EXERCISE DIRECTIONS: Lines below starting with the line with "(* ===== verification/IdentityHttp.v ===== *)" and going on through the line with "program; the services" must be output exactly; the rest of the records must be left out.

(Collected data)
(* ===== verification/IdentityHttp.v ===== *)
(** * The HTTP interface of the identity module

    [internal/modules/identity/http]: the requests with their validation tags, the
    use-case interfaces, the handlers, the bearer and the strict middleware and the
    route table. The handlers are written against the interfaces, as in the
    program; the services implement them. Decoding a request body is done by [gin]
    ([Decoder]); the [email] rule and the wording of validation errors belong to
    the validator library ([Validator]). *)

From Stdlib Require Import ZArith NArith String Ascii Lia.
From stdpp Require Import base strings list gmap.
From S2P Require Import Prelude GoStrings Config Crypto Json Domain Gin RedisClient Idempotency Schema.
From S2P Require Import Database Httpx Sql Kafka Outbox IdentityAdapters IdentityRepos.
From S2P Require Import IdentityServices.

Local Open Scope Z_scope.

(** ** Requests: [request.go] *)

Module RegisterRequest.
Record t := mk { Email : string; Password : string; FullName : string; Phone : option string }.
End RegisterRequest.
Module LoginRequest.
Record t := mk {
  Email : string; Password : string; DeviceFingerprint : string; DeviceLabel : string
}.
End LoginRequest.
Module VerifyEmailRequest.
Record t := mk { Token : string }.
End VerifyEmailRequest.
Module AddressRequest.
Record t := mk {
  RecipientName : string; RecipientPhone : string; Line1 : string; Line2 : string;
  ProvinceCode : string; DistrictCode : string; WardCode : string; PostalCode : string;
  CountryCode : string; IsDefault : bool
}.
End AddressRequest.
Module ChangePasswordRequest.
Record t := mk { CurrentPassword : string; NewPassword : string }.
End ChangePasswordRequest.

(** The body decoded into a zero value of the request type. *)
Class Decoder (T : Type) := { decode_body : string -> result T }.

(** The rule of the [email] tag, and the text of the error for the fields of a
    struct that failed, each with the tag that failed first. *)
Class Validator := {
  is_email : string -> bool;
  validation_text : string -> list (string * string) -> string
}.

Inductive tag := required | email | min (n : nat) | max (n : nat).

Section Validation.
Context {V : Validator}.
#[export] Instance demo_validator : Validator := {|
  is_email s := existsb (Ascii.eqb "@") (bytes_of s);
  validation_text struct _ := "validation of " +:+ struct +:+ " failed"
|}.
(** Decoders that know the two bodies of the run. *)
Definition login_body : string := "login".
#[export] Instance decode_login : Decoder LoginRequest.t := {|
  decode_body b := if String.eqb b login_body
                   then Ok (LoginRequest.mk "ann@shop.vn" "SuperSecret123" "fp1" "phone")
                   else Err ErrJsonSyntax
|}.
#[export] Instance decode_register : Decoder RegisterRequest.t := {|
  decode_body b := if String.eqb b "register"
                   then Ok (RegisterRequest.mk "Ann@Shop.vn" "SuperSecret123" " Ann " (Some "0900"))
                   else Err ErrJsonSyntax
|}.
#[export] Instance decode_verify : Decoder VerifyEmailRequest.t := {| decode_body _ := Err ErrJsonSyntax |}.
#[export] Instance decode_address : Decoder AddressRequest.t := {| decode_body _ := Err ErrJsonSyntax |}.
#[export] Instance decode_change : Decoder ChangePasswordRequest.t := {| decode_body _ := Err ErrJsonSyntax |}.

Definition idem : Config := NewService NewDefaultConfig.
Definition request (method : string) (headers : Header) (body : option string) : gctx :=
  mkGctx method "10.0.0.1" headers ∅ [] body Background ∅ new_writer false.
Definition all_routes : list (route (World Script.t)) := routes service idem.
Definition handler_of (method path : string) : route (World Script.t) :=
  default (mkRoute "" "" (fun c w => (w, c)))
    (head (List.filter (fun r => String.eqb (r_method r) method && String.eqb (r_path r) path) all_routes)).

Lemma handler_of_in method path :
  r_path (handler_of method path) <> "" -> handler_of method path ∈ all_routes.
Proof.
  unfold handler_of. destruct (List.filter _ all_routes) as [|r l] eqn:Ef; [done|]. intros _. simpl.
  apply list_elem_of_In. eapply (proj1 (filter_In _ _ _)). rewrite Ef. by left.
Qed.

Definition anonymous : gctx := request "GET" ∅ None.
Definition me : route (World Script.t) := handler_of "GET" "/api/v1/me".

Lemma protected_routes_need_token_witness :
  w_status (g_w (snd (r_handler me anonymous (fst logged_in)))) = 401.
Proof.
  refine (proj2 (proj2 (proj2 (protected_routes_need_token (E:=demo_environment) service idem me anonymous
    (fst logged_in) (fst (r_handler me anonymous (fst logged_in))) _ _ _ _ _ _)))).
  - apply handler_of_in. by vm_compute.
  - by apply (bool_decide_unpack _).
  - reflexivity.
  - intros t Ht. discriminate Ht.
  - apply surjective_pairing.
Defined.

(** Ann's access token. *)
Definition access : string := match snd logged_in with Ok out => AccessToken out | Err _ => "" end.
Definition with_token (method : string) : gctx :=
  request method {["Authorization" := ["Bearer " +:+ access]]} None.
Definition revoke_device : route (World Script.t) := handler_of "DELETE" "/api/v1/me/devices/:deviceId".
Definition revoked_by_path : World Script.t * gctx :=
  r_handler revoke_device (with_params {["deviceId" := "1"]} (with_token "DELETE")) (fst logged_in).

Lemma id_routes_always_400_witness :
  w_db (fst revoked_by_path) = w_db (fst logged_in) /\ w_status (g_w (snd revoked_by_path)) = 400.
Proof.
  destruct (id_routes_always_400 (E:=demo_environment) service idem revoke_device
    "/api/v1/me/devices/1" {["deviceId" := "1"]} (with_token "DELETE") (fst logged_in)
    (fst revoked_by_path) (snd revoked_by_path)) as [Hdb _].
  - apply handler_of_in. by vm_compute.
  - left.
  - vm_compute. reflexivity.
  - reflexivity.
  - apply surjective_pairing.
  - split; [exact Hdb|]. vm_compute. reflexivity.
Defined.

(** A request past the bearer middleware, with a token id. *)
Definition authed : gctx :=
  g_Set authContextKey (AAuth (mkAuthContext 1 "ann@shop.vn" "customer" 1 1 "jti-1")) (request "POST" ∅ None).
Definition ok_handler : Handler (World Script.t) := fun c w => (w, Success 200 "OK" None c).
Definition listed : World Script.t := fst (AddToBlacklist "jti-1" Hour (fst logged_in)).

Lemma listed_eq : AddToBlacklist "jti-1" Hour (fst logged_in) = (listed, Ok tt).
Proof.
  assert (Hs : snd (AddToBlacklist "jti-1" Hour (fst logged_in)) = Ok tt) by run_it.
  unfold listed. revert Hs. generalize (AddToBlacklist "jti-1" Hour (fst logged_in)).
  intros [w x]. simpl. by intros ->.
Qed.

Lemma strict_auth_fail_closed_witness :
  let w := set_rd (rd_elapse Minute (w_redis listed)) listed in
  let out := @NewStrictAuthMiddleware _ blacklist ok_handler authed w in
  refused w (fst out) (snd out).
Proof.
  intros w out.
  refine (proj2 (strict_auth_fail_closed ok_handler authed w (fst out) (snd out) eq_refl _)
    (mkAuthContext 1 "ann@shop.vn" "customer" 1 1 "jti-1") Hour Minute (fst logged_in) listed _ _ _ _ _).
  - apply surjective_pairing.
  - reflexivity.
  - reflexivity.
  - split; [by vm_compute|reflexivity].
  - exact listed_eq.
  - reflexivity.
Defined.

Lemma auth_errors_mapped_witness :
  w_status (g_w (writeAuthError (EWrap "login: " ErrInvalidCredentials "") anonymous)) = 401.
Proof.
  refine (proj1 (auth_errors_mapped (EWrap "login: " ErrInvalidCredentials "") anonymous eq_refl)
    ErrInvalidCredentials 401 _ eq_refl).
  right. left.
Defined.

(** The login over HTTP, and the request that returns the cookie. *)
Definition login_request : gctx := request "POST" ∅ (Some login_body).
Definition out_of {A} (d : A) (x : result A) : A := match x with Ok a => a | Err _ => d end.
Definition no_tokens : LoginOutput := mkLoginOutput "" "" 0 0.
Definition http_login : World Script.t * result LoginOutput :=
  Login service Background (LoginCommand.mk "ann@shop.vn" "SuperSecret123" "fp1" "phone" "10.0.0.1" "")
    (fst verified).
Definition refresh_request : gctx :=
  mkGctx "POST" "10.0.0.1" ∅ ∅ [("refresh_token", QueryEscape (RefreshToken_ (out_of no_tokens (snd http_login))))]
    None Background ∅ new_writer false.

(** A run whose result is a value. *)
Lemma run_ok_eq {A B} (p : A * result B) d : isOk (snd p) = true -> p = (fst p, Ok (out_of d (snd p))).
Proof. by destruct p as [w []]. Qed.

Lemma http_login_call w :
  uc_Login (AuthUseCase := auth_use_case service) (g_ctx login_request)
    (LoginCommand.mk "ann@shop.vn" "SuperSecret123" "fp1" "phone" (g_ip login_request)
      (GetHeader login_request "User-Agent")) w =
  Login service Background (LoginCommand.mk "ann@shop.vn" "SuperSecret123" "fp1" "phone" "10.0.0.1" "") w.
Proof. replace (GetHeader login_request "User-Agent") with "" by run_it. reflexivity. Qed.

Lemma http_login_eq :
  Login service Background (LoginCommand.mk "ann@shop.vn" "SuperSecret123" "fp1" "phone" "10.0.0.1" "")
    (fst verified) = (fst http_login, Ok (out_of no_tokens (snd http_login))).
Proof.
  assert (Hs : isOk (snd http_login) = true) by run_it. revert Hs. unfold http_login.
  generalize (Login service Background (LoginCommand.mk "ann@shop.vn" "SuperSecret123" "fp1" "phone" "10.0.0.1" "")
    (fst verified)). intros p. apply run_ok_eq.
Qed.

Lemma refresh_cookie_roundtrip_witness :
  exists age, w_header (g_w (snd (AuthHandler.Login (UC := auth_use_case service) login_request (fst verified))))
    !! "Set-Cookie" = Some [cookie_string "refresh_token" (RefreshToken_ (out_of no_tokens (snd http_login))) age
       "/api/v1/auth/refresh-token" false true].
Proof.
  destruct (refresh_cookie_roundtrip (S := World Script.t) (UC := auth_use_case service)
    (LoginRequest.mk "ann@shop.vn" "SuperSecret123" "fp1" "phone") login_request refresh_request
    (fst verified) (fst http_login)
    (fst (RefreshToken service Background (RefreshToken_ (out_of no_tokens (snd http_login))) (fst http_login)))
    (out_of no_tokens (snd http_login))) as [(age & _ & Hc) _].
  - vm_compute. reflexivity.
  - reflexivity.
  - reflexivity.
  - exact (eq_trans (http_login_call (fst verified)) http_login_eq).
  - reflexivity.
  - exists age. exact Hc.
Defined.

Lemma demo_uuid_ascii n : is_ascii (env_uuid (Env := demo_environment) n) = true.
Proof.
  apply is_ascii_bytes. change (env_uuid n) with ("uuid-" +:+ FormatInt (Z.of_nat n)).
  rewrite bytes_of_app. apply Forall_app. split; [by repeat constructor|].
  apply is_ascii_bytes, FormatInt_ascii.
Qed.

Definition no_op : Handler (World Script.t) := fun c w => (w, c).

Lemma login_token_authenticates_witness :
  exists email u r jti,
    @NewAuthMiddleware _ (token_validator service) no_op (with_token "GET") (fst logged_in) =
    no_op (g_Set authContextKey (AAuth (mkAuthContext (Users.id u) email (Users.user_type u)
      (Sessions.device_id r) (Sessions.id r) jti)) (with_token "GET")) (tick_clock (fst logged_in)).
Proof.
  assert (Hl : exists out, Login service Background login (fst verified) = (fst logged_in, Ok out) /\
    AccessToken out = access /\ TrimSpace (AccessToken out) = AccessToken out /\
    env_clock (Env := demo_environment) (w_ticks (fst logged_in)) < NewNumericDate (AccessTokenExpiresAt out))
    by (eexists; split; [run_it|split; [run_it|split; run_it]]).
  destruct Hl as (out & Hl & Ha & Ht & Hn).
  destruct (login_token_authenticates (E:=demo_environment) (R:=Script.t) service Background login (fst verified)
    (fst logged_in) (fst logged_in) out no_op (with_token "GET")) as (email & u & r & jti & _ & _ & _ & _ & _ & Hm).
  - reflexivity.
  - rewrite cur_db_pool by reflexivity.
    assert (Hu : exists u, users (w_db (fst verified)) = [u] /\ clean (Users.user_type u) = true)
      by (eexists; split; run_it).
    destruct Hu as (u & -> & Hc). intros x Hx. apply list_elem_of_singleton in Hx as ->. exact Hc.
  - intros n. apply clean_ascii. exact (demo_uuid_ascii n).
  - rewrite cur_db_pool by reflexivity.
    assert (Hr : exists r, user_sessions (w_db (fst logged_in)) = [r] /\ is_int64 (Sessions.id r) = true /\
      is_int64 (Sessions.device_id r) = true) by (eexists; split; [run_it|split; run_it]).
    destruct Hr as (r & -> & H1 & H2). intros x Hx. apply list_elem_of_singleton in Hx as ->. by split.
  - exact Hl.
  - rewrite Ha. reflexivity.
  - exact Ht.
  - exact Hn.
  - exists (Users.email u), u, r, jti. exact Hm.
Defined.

---

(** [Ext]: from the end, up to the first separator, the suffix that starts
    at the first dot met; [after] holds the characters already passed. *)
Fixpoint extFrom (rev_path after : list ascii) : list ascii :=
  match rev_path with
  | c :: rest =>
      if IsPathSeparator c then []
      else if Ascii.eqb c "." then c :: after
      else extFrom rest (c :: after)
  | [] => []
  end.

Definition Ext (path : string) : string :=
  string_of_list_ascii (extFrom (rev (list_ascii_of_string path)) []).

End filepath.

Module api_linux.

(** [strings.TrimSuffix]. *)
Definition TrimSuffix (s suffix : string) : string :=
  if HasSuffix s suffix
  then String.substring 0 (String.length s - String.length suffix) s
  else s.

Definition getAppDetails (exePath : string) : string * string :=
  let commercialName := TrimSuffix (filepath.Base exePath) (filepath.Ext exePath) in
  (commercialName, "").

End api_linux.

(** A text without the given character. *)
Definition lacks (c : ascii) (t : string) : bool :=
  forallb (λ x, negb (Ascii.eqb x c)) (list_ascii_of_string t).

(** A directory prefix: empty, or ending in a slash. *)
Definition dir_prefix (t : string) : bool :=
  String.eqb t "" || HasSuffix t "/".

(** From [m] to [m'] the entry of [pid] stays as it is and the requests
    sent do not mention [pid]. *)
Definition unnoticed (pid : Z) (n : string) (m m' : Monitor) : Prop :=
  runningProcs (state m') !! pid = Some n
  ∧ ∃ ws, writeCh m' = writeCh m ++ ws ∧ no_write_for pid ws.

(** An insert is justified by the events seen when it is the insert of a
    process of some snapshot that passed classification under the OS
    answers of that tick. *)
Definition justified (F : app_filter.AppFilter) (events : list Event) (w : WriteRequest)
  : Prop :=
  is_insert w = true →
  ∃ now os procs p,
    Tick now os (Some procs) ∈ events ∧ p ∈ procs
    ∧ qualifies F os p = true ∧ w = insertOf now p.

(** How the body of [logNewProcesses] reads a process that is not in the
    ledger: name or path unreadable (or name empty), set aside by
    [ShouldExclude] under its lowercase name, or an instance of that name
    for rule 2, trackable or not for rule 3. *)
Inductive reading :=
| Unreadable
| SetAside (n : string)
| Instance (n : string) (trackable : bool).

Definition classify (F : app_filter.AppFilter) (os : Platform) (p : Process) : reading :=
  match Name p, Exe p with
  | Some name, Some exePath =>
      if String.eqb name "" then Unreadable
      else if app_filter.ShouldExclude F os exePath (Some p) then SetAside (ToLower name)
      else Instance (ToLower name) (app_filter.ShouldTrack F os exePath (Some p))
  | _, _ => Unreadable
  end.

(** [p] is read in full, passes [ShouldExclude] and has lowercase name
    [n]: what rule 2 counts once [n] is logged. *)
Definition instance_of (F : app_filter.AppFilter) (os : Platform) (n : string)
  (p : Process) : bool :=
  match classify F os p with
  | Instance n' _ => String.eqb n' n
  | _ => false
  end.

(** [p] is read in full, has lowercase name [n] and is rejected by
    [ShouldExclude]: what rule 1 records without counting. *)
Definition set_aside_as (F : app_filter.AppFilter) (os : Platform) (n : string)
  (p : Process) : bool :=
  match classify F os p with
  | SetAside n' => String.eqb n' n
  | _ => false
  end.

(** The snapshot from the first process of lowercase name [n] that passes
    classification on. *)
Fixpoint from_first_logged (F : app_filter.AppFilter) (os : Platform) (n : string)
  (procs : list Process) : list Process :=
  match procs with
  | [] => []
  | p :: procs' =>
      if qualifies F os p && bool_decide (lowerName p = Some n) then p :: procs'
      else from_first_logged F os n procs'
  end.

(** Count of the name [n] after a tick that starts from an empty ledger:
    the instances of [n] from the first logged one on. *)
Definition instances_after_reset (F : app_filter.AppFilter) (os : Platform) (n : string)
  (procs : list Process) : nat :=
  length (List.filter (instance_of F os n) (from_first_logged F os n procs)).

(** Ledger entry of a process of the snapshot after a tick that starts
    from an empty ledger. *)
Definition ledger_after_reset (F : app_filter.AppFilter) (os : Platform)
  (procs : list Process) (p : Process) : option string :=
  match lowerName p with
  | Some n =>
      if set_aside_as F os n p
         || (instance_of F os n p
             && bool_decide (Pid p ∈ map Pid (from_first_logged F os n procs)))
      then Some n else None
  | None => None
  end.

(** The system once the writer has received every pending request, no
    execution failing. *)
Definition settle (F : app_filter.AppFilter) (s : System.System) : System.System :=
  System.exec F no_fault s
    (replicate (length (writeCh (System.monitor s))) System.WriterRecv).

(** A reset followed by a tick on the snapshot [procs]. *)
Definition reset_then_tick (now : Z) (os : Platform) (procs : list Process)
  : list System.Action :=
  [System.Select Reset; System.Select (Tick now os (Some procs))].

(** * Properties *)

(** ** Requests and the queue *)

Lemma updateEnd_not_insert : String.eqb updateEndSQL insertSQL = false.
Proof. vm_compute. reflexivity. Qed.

RESPONSE TO THE TASK:
(* ===== verification/IdentityHttp.v ===== *)
(** * The HTTP interface of the identity module

    [internal/modules/identity/http]: the requests with their validation tags, the
    use-case interfaces, the handlers, the bearer and the strict middleware and the
    route table. The handlers are written against the interfaces, as in the
    program; the services implement them. Decoding a request body is done by [gin]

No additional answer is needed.